◆ **Work item**
Using the listing below, set down each line from the line containing "- right. by exists []." through the line containing "intros [Hh Hd Hn Hl] Hnx Hpv.", both ends included, exactly and with nothing added.

◆ **Provided data**
(* ===== verification/DList.v ===== *)
(** * Doubly linked lists

    A list is described by the two link functions of the memory it lives in, so that
    one file serves any record with a next and a previous field. *)
From S2P Require Import Prelude.

Definition hd0 (l : list Z) : Z := default NULL (head l).
Definition lst0 (l : list Z) : Z := default NULL (last l).

(** Every element points to its neighbours. *)
Definition links (nx pv : Z -> option Z) (l : list Z) : Prop :=
  forall l1 x l2, l = l1 ++ x :: l2 -> nx x = Some (hd0 l2) /\ pv x = Some (lst0 l1).

Record dlist (nx pv : Z -> option Z) (p : Z) (l : list Z) : Prop := {
  dl_head : p = hd0 l;
  dl_nodup : NoDup l;
  dl_nonnull : NULL ∉ l;
  dl_links : links nx pv l }.

Lemma hd0_app l1 l2 : hd0 (l1 ++ l2) = match l1 with [] => hd0 l2 | x :: _ => x end.
Proof. by destruct l1. Qed.

Lemma lst0_app l1 l2 : lst0 (l1 ++ l2) = match l2 with [] => lst0 l1 | _ => lst0 l2 end.
Proof.
  destruct l2 as [|x l2]; [by rewrite app_nil_r|]. unfold lst0.
  rewrite last_app. destruct (last (x :: l2)) eqn:E; [done|].
  by apply last_None in E.
Qed.

Lemma hd0_in l : l <> [] -> hd0 l ∈ l.
Proof. destruct l; [done|]. intros _. by left. Qed.

Lemma lst0_in l : l <> [] -> lst0 l ∈ l.
Proof.
  intros Hl. unfold lst0. destruct (last l) as [x|] eqn:E; [|by apply last_None in E].
  by apply last_Some_elem_of.
Qed.

Lemma dlist_nil nx pv : dlist nx pv NULL [].
Proof.
  split; [done|constructor|apply not_elem_of_nil|].
  intros l1 x l2 H. by destruct l1.
Qed.

Lemma dlist_null nx pv l : dlist nx pv NULL l -> l = [].
Proof.
  intros [Hh _ Hn _]. destruct l as [|x l]; [done|]. cbn in Hh. subst x.
  exfalso. apply Hn. by left.
Qed.

Lemma dlist_frame nx pv nx' pv' p l :
  dlist nx pv p l -> (forall x, x ∈ l -> nx' x = nx x /\ pv' x = pv x) -> dlist nx' pv' p l.
Proof.
  intros [Hh Hd Hn Hl] Hf. split; try done. intros l1 x l2 ->.
  destruct (Hf x) as [-> ->]; [apply elem_of_app; right; by left|].
  by apply Hl.
Qed.

(** The neighbours of an element, and what it is to be the first or the last. *)
Lemma dlist_at nx pv p l x :
  dlist nx pv p l -> x ∈ l ->
  exists l1 l2, l = l1 ++ x :: l2 /\ nx x = Some (hd0 l2) /\ pv x = Some (lst0 l1).
Proof.
  intros Hd Hx. apply list_elem_of_split in Hx as (l1 & l2 & ->).
  exists l1, l2. split; [done|]. by apply (dl_links _ _ _ _ Hd).
Qed.

Lemma app_split_middle {A} (l1 l2 m1 m2 : list A) y :
  l1 ++ l2 = m1 ++ y :: m2 ->
  (exists b, l1 = m1 ++ y :: b /\ m2 = b ++ l2) \/
  (exists b, m1 = l1 ++ b /\ l2 = b ++ y :: m2).
Proof.
  revert m1. induction l1 as [|z l1 IH]; intros [|w m1]; cbn; intros H.
  - right. by exists [].
  - right. by exists (w :: m1).
  - left. injection H as -> <-. by exists l1.
  - injection H as -> H. destruct (IH _ H) as [(b & -> & ->)|(b & -> & ->)].
    + left. by exists b.
    + right. by exists b.
Qed.

Lemma dlist_unlink nx pv nx' pv' p l1 x l2 :
  dlist nx pv p (l1 ++ x :: l2) ->
  (forall y, y ∈ l1 ++ l2 -> nx' y = if decide (y = lst0 l1) then Some (hd0 l2) else nx y) ->
  (forall y, y ∈ l1 ++ l2 -> pv' y = if decide (y = hd0 l2) then Some (lst0 l1) else pv y) ->
  dlist nx' pv' (if lst0 l1 =? NULL then hd0 l2 else p) (l1 ++ l2).
Proof.
  intros [Hh Hd Hn Hl] Hnx Hpv.
  assert (Hd2 := Hd). apply NoDup_app in Hd2 as (Hd1 & Hd12 & Hdx).
  apply NoDup_cons in Hdx as [Hxl2 Hd2].
  assert (Hlst : l1 <> [] -> lst0 l1 <> NULL).
  { intros H1 H2. apply Hn. rewrite <- H2. apply elem_of_app. left. by apply lst0_in. }
  split.
  - subst p. rewrite !hd0_app. destruct l1 as [|z l1]; [done|].
    rewrite (proj2 (Z.eqb_neq _ _)); [done|]. by apply Hlst.
  - apply NoDup_app. split_and!; [done| |done]. intros y Hy Hy2. apply (Hd12 y Hy). by right.
  - intros Hin. apply Hn. apply elem_of_app in Hin as [?|?]; apply elem_of_app; [by left|right; by right].
  - intros m1 y m2 Heq.
    assert (Hy : y ∈ l1 ++ l2) by (rewrite Heq; apply elem_of_app; right; by left).
    rewrite (Hnx y Hy), (Hpv y Hy). clear Hnx Hpv Hy.
    destruct (app_split_middle _ _ _ _ _ Heq) as [(b & -> & ->)|(b & -> & ->)].
    + destruct (Hl m1 y (b ++ x :: l2)) as [Hy1 Hy2]; [by rewrite <- app_assoc|].
      rewrite Hy1, Hy2, !hd0_app.
      assert (y <> hd0 l2 \/ l2 = []) as Hne.
      { destruct l2 as [|z l2]; [by right|left]. cbn. intros ->.
        apply (Hd12 z); [|right; by left]. apply elem_of_app; right; by left. }
      split.
      * destruct b as [|z b].
        -- rewrite lst0_app. cbn. by rewrite decide_True.
        -- rewrite decide_False; [done|].
           change (m1 ++ y :: z :: b) with (m1 ++ [y] ++ (z :: b)).
           rewrite app_assoc, lst0_app. intros Hy.
           apply NoDup_app in Hd1 as (_ & _ & Hd1). apply NoDup_cons in Hd1 as [Hd1 _].
           apply Hd1. rewrite Hy at 1. by apply lst0_in.
      * destruct Hne as [Hne| ->]; [by rewrite decide_False|].
        cbn. rewrite decide_False; [done|]. intros ->. apply Hn.
        rewrite <- app_assoc. apply elem_of_app; right; by left.
    + destruct (Hl (l1 ++ x :: b) y m2) as [Hy1 Hy2]; [by rewrite <- app_assoc|].
      rewrite Hy1, Hy2.
      assert (y <> lst0 l1) as Hne.
      { intros Hy. destruct l1 as [|z l1].
        - cbn in Hy. subst y. apply Hn. cbn. right. apply elem_of_app; right; by left.
        - apply (Hd12 y); [rewrite Hy; by apply lst0_in|].
          right. apply elem_of_app; right; by left. }
      rewrite (decide_False (P := y = lst0 l1)) by done. split; [done|].
      destruct b as [|z b].
      * cbn. rewrite decide_True by done. by rewrite app_nil_r.
      * rewrite decide_False.
        -- f_equal. rewrite !lst0_app. done.
        -- cbn. intros ->. apply NoDup_cons in Hd2 as [Hd2 _]. apply Hd2.
           apply elem_of_app; right; by left.
Qed.

Lemma dlist_push nx pv nx' pv' p l x :
  dlist nx pv p l -> x ∉ l -> x <> NULL ->
  nx' x = Some p -> pv' x = Some NULL ->
  (forall y, y ∈ l -> nx' y = nx y) ->
  (forall y, y ∈ l -> pv' y = if decide (y = p) then Some x else pv y) ->
  dlist nx' pv' x (x :: l).
Proof.
  intros [Hh Hd Hn Hl] Hx Hx0 Hnxx Hpvx Hnx Hpv. split.
  - done.
  - by constructor.
  - intros [H|H]%elem_of_cons; [by subst x|done].
  - intros [|z l1] y l2 Heq.
    + injection Heq as -> ->. rewrite Hnxx, Hpvx. by rewrite Hh.
    + injection Heq as -> ->.
      assert (Hy : y ∈ l1 ++ y :: l2) by (apply elem_of_app; right; by left).
      destruct (Hl l1 y l2 eq_refl) as [Hy1 Hy2].
      rewrite Hnx, Hpv, Hy1, Hy2 by done. split; [done|].
      rewrite Hh, hd0_app. destruct l1 as [|w l1].
      * cbn. by rewrite decide_True.
      * rewrite decide_False.
        -- done.
        -- intros ->. apply NoDup_app in Hd as (_ & Hd & _). apply (Hd w); by left.
Qed.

◆ **Response box**
  - right. by exists [].
  - right. by exists (w :: m1).
  - left. injection H as -> <-. by exists l1.
  - injection H as -> H. destruct (IH _ H) as [(b & -> & ->)|(b & -> & ->)].
    + left. by exists b.
    + right. by exists b.
Qed.

Lemma dlist_unlink nx pv nx' pv' p l1 x l2 :
  dlist nx pv p (l1 ++ x :: l2) ->
  (forall y, y ∈ l1 ++ l2 -> nx' y = if decide (y = lst0 l1) then Some (hd0 l2) else nx y) ->
  (forall y, y ∈ l1 ++ l2 -> pv' y = if decide (y = hd0 l2) then Some (lst0 l1) else pv y) ->
  dlist nx' pv' (if lst0 l1 =? NULL then hd0 l2 else p) (l1 ++ l2).
Proof.
  intros [Hh Hd Hn Hl] Hnx Hpv.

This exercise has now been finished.